In Dayne J. Marshall v. Angela M. Marshall, 85A02-1706-DR-1503, Dayne and Angela Marshall divorced in June 2009 and entered a dissolution decree giving both parents joint legal custody of their child, but giving Dayne physical custody. No child support was due at that time.
About one year later, the Wabash Superior Court modified the child support order at the father’s request and ordered Angela to pay $52 per week. Then in April 2016, the mother moved to modify child support again, alleging a change in her circumstances that would warrant a reduction in her payments.
Dayne Marshall filed an affidavit a few months later alleging his ex-wife was in contempt for refusing to pay him $52 a week, resulting in arrears totaling nearly $4,200. Both parties also request attorney fees.

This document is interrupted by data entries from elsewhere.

Lemma recursive_dispatch_app_witness :
  visit_recursive (NamedClassOf false (Inheriting F)) (make F "F" 100)
    ([LRef (Named "F"); LRef (Named "E")] ++ [LRef (Named "D"); LRef (Named "B")])
    StopAtD "" =
  match visit_recursive (NamedClassOf false (Inheriting F)) (make F "F" 100)
          [LRef (Named "F"); LRef (Named "E")] StopAtD "" with
  | (inr true, s1) =>
      visit_recursive (NamedClassOf false (Inheriting F)) (make F "F" 100)
        [LRef (Named "D"); LRef (Named "B")] StopAtD s1
  | (inr false, s1) => (inr false, s1)
  | (inl e, s1) => (inl e, s1)
  end.
Proof.
  apply (recursive_dispatch_app (NamedClassOf false (Inheriting F)) (make F "F" 100)
           [LRef (Named "F"); LRef (Named "E")] [LRef (Named "D"); LRef (Named "B")]
           StopAtD "").
  - discriminate.
  - discriminate.
Defined.

(** ** A recursive visitor that always stops *)


Lemma existsb_handles {S R} (visitor : VisitorPrototype S R) (types : TypeList) :
  existsb (handles visitor) types = false ->
  forall T, In T types -> handles visitor T = false.
Proof.
  intros H T HT. destruct (handles visitor T) eqn:E; auto.
  rewrite <- H. symmetry. apply existsb_exists. eauto.
Qed.
(** X10: [add_chapter] keeps the chapters of a project numbered,
    whatever the file system does.  On a project whose chapters carry
    their positions at the start of their file names, it appends one
    chapter to the list of the project, also when the call raises; the
    file name of the chapter is its position in two digits or more, a
    hyphen, the slug of the title and ".md"; it differs from the name of
    every earlier chapter, the chapters stay numbered and their file
    names distinct.  The call returns, and then the new chapter, exactly
    when saving the project with the new chapter in it and then writing
    the template under that name in the directory of the chapters both
    succeed; otherwise it raises. *)
Theorem add_chapter_keeps_numbering lower (world error : Type)
  mkdir dump write_text self title summary goals (w : world) :
  numbered self ->
  exists chapter digits self' (out : outcome error Chapter.t) w',
    add_chapter lower world error mkdir dump write_text
      self title summary goals w = (self', out, w')
    /\ BookProject.chapters self' = BookProject.chapters self ++ [chapter]
    /\ Chapter.title chapter = title
    /\ Chapter.filename chapter
       = digits ++ [45%N] ++ _slugify lower title ++ [46; 109; 100]%N
    /\ 2 <= length digits
    /\ digits_value 0 digits
       = Some (Z.of_nat (length (BookProject.chapters self')))
    /\ ~ In (Chapter.filename chapter)
           (List.map Chapter.filename (BookProject.chapters self))
    /\ numbered self'
    /\ NoDup (List.map Chapter.filename (BookProject.chapters self'))
    /\ (out = Returns chapter <->
        exists w1,
          save world error mkdir dump self' w = (None, w1)
          /\ write_text (BookProject.root self)
               [lit "chapters"; Chapter.filename chapter]
               (_chapter_template chapter) w1 = (None, w'))
    /\ (out = Returns chapter \/ exists e, out = Raises e).
Proof.
  intros Hnum.
  set (n := length (BookProject.chapters self)).
  set (index := (len (BookProject.chapters self) + 1)%Z).
  assert (Hindex : index = Z.of_nat (S n)) by (unfold index, len; lia).
  set (chapter :=
         Chapter.mk title
           (format_02d index ++ [45%N] ++ _slugify lower title
              ++ [46; 109; 100]%N)
           summary
           match goals with
           | Some g => if nonempty g then g else []
           | None => []
           end (lit "not-started")).
  set (self' :=
         BookProject.mk (BookProject.root self) (BookProject.title self)
           (BookProject.author self) (BookProject.genre self)
           (BookProject.tone self) (BookProject.target_length_words self)
           (BookProject.created_at self) (BookProject.synopsis self)
           (BookProject.audience self) (BookProject.language self)
           (BookProject.chapters self ++ [chapter])
           (BookProject.custom_guidelines self)).
  assert (Hlead : leading_number (Chapter.filename chapter)
                  = Some (Z.of_nat (S n))).
  { cbn [chapter Chapter.filename]. cbn [app].
    rewrite leading_number_format by (unfold index, len; lia).
    now rewrite Hindex. }
  assert (Hnum' : numbered self').
  { intros i c. cbn [self' BookProject.chapters]. intros Hi.
    apply lookup_app_Some in Hi as [Hi | [Hge Hi]]; [now apply Hnum|].
    fold n in Hge, Hi. destruct (i - n) as [|k] eqn:Ek; [|discriminate Hi].
    injection Hi as <-. rewrite Hlead. do 2 f_equal. lia. }
  assert (Hrun : exists out w',
             add_chapter lower world error mkdir dump write_text
               self title summary goals w = (self', out, w')
             /\ (out = Returns chapter <->
                 exists w1,
                   save world error mkdir dump self' w = (None, w1)
                   /\ write_text (BookProject.root self)
                        [lit "chapters"; Chapter.filename chapter]
                        (_chapter_template chapter) w1 = (None, w'))
             /\ (out = Returns chapter \/ exists e, out = Raises e)).
  { unfold add_chapter. cbv zeta. fold index. fold chapter. fold self'.
    destruct (save world error mkdir dump self' w) as [[e|] w1] eqn:Es.
    - exists (Raises e), w1. split; [reflexivity|]. split; [|eauto].
      split; [discriminate | intros (w2 & E & _); discriminate E].
    - unfold _write_chapter_template. cbv zeta.
      change (BookProject.root self') with (BookProject.root self).
      destruct (write_text (BookProject.root self)
                  [lit "chapters"; Chapter.filename chapter]
                  (_chapter_template chapter) w1) as [[e|] w2] eqn:Ew.
      + exists (Raises e), w2. split; [reflexivity|]. split; [|eauto].
        split; [discriminate|].
        intros (w3 & E & E'). injection E as <-. rewrite Ew in E'.
        discriminate E'.
      + exists (Returns chapter), w2. split; [reflexivity|].
        split; [|now left]. split; [|reflexivity].
        intros _. exists w1. split; [reflexivity | exact Ew]. }
  destruct Hrun as (out & w' & Erun & Hout & Hcases).
  exists chapter, (format_02d index), self', out, w'.
  split; [exact Erun|]. split; [reflexivity|]. split; [reflexivity|].
  split; [reflexivity|].
  split; [apply format_02d_length; unfold index, len; lia|].
  split.
  { cbn [self' BookProject.chapters]. rewrite length_app. cbn [length].
    fold n. rewrite digits_value_format by (unfold index, len; lia).
    f_equal. lia. }
  split.
  { intros Hin. apply in_map_iff in Hin as (c & Hname & Hc).
    apply list_elem_of_In, list_elem_of_lookup in Hc as [i Hi].
    pose proof (Hnum i c Hi) as Hn. rewrite Hname, Hlead in Hn.
    apply lookup_lt_Some in Hi. fold n in Hi. injection Hn as Hn. lia. }
  split; [exact Hnum'|].
  split; [apply (numbered_NoDup _ Hnum') | split; [exact Hout | exact Hcases]].
Qed.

In its June 2017 order, the trial court ordered Dayne Marshall to begin paying $58 per week in child support effective April 2016, while terminating his ex-wife’s monetary obligation at the same time. The court went on to find Angela was voluntarily underemployed and was in contempt for failure to pay child support prior to the termination of her obligation. Her income was imputed at $450.79, while her ex-husband’s was set at $1,608.40 per week, an amount that did not include the “large amounts of overtime” he worked.

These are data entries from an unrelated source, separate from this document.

Section Decoder.

(** Python floats and the interpreter.  [F] is the type of floats,
    [float_of_int] is [float(n)], [py_round x n] is [round(x, n)],
    [fzero] is [0.0].  [ast_parse] is [ast.parse(_, mode="eval")] and
    [py_compile] is [compile(tree, "<rr_expr>", "eval")], [None] when they
    raise.  [py_eval code value getlogparam] is
    [float(eval(code, {"__builtins__": {}}, env))] for the environment made
    of [value], the five arithmetic builtins and [getlogparam]; [None] when
    it raises. *)
Context {F code : Type}.
Variable float_of_int : Z -> F.
Variable py_round : F -> Z -> F.
Variable fzero : F.
Variable ast_parse : string -> option node.
Variable py_compile : node -> option code.
Variable py_eval : code -> F -> (string -> F) -> option F.

Definition evaluator := F -> gmap string F -> option F.

(** The closure [_eval] that [compile_expr] returns. *)
Definition _eval (c : code) : evaluator :=
  fun value resolved =>
    let _getlogparam := fun name : string =>
      match resolved !! name with Some got => got | None => fzero end in
    py_eval c value _getlogparam.

Definition compile_expr (expr : string) : option evaluator :=
  let expr_norm := normalize_expr expr in
  if is_empty expr_norm then None
  else
    match ast_parse expr_norm with
    | None => None
    | Some tree =>
      if existsb node_rejected (walk tree) then None
      else match py_compile tree with
           | None => None
           | Some c => Some (_eval c)
           end
    end.

Record RRParam := mkRRParam {
  name : string;
  topic : string;
  addr : Z;
  size : Z;
  storagetype : string;
  kind : string;
  bit : Z;
  decimals : Z;
  unit_ : string;
  expr : string;
  evaluator_ : option evaluator
}.

(** [int.from_bytes(bytes(raw_bytes), byteorder="big", signed=signed)];
    [None] is the [ValueError] of [bytes(...)] on a value that is no byte. *)
Definition decode_raw_value (raw_bytes : list Z) (storagetype : string)
  : option Z :=
  if negb (forallb is_byte raw_bytes) then None
  else
    let signed := String.prefix "int" storagetype in
    let u := fold_left (fun acc b => acc * 256 + b) raw_bytes 0 in
    let bits := 8 * Z.of_nat (length raw_bytes) in
    if signed && (0 <? bits) && (2 ^ (bits - 1) <=? u)
    then Some (u - 2 ^ bits) else Some u.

Finally, the court denied the mother’s request for attorney fees, and the father appealed. The Indiana Court of Appeals affirmed and reversed in part in a Thursday opinion, with Judge Elaine Brown first writing that the trial court failed to consider Angela’s potential income were she not voluntarily undermployed when it imputed her income.
While the record does contain facts to support the trial court’s finding that the mother was voluntarily undermployed, the appellate court declined to make a finding determining the extent of her underemployment. Instead, the court remanded the case for the trial court to consider her potential income when imputing her income.
The appellate court went on to find the lower court erred by excluding Dayne’s overtime from the calculation of his income. Thus, the case was also remanded on that issue, with instructions to include his overtime and any other additional income “only to the extent the trial court determines the income is dependable based upon the evidence… .”
In a footnote to the Thursday opinion, Brown also pointed to inconsistencies in the reported amount of Angela’s arrearage. The court remanded for clarification on that issue, as well.
Finally, the court upheld the contempt finding against Angela and the denial of her motion for attorney fees, finding she failed to pay her weekly child support obligation and did not provide a reason for that failure. Similarly, her failure to pay her child support obligation supports the denial of her request for attorney fees, Brown said.